§ **Records for processing**
----
Lemma keep_results_spec f :
  left_by_make f ->
  if keeps f then
    exists f', keep_results rename_dir b t c f = (f', Ok tt)
      /\ wf f' /\ f' !! (cwd ++ [b]) = Some Dir
      /\ f' !! entry (t +:+ ".xml") = f !! entry (t +:+ ".xml") /\ f' !! logger_file = f !! logger_file
      /\ (c <> "" -> f' !! entry new_coverage = f !! entry "coverage.dat"
                     /\ f' !! entry new_log = f !! entry (t +:+ ".log"))
  else (keep_results rename_dir b t c f).2 = Raise FileNotFoundError.
Proof using Hb Ht Hc.
  intros [Hwf Hd Hf _]. apply Forall_cons in Hf as [H1 Hf]. apply Forall_cons in Hf as [H2 Hf].
  apply Forall_cons in Hf as [H3 Hf]. apply Forall_cons in Hf as [H4 _].
  destruct result_names_good as (N1 & N2 & N3 & N4 & N5).
  destruct entries_differ as (D1 & D2 & D3 & D4 & D5 & D6 & D7).
  unfold keeps, keep_results. destruct (String.eqb_spec c "") as [->|Hne].
  { exists f. split; [done|]. split_and!; done. }
  cbn [orb]. fold new_coverage new_log. rewrite !resolve_entry by done. unfold iobind, has_file.
  pose proof (rename_step f "coverage.dat" new_coverage Hwf Hd N2 H1 H2) as R1.
  destruct (f !! entry "coverage.dat") as [[|s1]|] eqn:E1; [done| |by rewrite R1].
  destruct R1 as (-> & Hwf1 & Hd1). set (g := <[_ := _]> _) in *.
  assert (g !! entry (t +:+ ".log") = f !! entry (t +:+ ".log")) as Glog.
  { unfold g. by rewrite lookup_insert_ne, lookup_delete_ne. }
  assert (g !! entry new_log <> Some Dir) as Gnew.
  { unfold g. rewrite lookup_insert_ne by done. by intros [_ ?]%lookup_delete_Some. }
  rewrite <- Glog in H3 |- *.
  pose proof (rename_step g (t +:+ ".log") new_log Hwf1 Hd1 N4 H3 Gnew) as R2.
  destruct (g !! entry (t +:+ ".log")) as [[|s2]|] eqn:E2; [done| |by rewrite R2].
  destruct R2 as (-> & Hwf2 & Hd2). eexists. split; [done|].
  pose proof (entry_logger) as Hl. split_and!; try done.
  - rewrite lookup_insert_ne, lookup_delete_ne by done. unfold g.
    by rewrite lookup_insert_ne, lookup_delete_ne.
  - unfold g. by rewrite lookup_insert_ne, lookup_delete_ne, lookup_insert_ne, lookup_delete_ne by apply Hl.
  - intros _. split.
    + rewrite lookup_insert_ne, lookup_delete_ne by done. unfold g. by rewrite lookup_insert, decide_True.
    + by rewrite lookup_insert, decide_True.
Qed.

(** Reading the results: the file of the logger is new, and nothing else. *)
Lemma isSimFailure_spec f f' :
  left_by_make f -> wf f' -> f' !! (cwd ++ [b]) = Some Dir ->
  f' !! entry (t +:+ ".xml") = f !! entry (t +:+ ".xml") -> f' !! logger_file = f !! logger_file ->
  keeps f = true ->
  (do! rc := isSimFailure parse (entry (t +:+ ".xml")) false in
   if truthy rc then ioraise PlainException else ioret tt) f'
  = (<[logger_file := File ""]> f', verdict f).
Proof using Hb.
  intros [Hwf Hd Hf Hflat] Hwf' Hd' Hx Hl Hk. unfold verdict. rewrite Hk. cbn [negb].
  do 4 apply Forall_cons in Hf as [_ Hf]. apply Forall_cons in Hf as [Hlog _].
  assert (is_dir_at f' cwd) as Hcwd by (eapply (wf_above f' cwd [b]); [done|by exists Dir|done]).
  unfold isSimFailure, iobind.
  change (resolve "parseResultsXML.log") with (enter_all cwd "parseResultsXML.log").
  rewrite enter_all_good by done. rewrite write_text_wf by (done || by fold logger_file; rewrite Hl).
  fold logger_file. unfold read_bytes, ioread. rewrite entry_last, stat_entry.
  - rewrite <- entry_last, lookup_insert_ne by (intros E; by apply (entry_logger (t +:+ ".xml"))).
    rewrite Hx. specialize (Hflat). destruct (f !! entry (t +:+ ".xml")) as [[|text]|] eqn:E; [done| |done].
    cbn [rbind]. destruct (parse text) as [root|e] eqn:Ep; [|done]. cbn [rbind ioret].
    rewrite failure_rc_value by (by eapply Hflat). by destruct (existsb fails _).
  - apply wf_insert; [done|done|done|]. right. by rewrite <- Hl in Hlog.
  - apply is_dir_at_insert; [by right|]. by rewrite <- Hl in Hlog.
Qed.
----
§ **Directions for this task**
Above are the records; print exactly the lines from the line with "g. by rewrite lookup_insert, decide_True." to the line with "left_by_make f -> wf", including both, and nothing else.

§ **Response to the task**
    + rewrite lookup_insert_ne, lookup_delete_ne by done. unfold g. by rewrite lookup_insert, decide_True.
    + by rewrite lookup_insert, decide_True.
Qed.

(** Reading the results: the file of the logger is new, and nothing else. *)
Lemma isSimFailure_spec f f' :
  left_by_make f -> wf f' -> f' !! (cwd ++ [b]) = Some Dir ->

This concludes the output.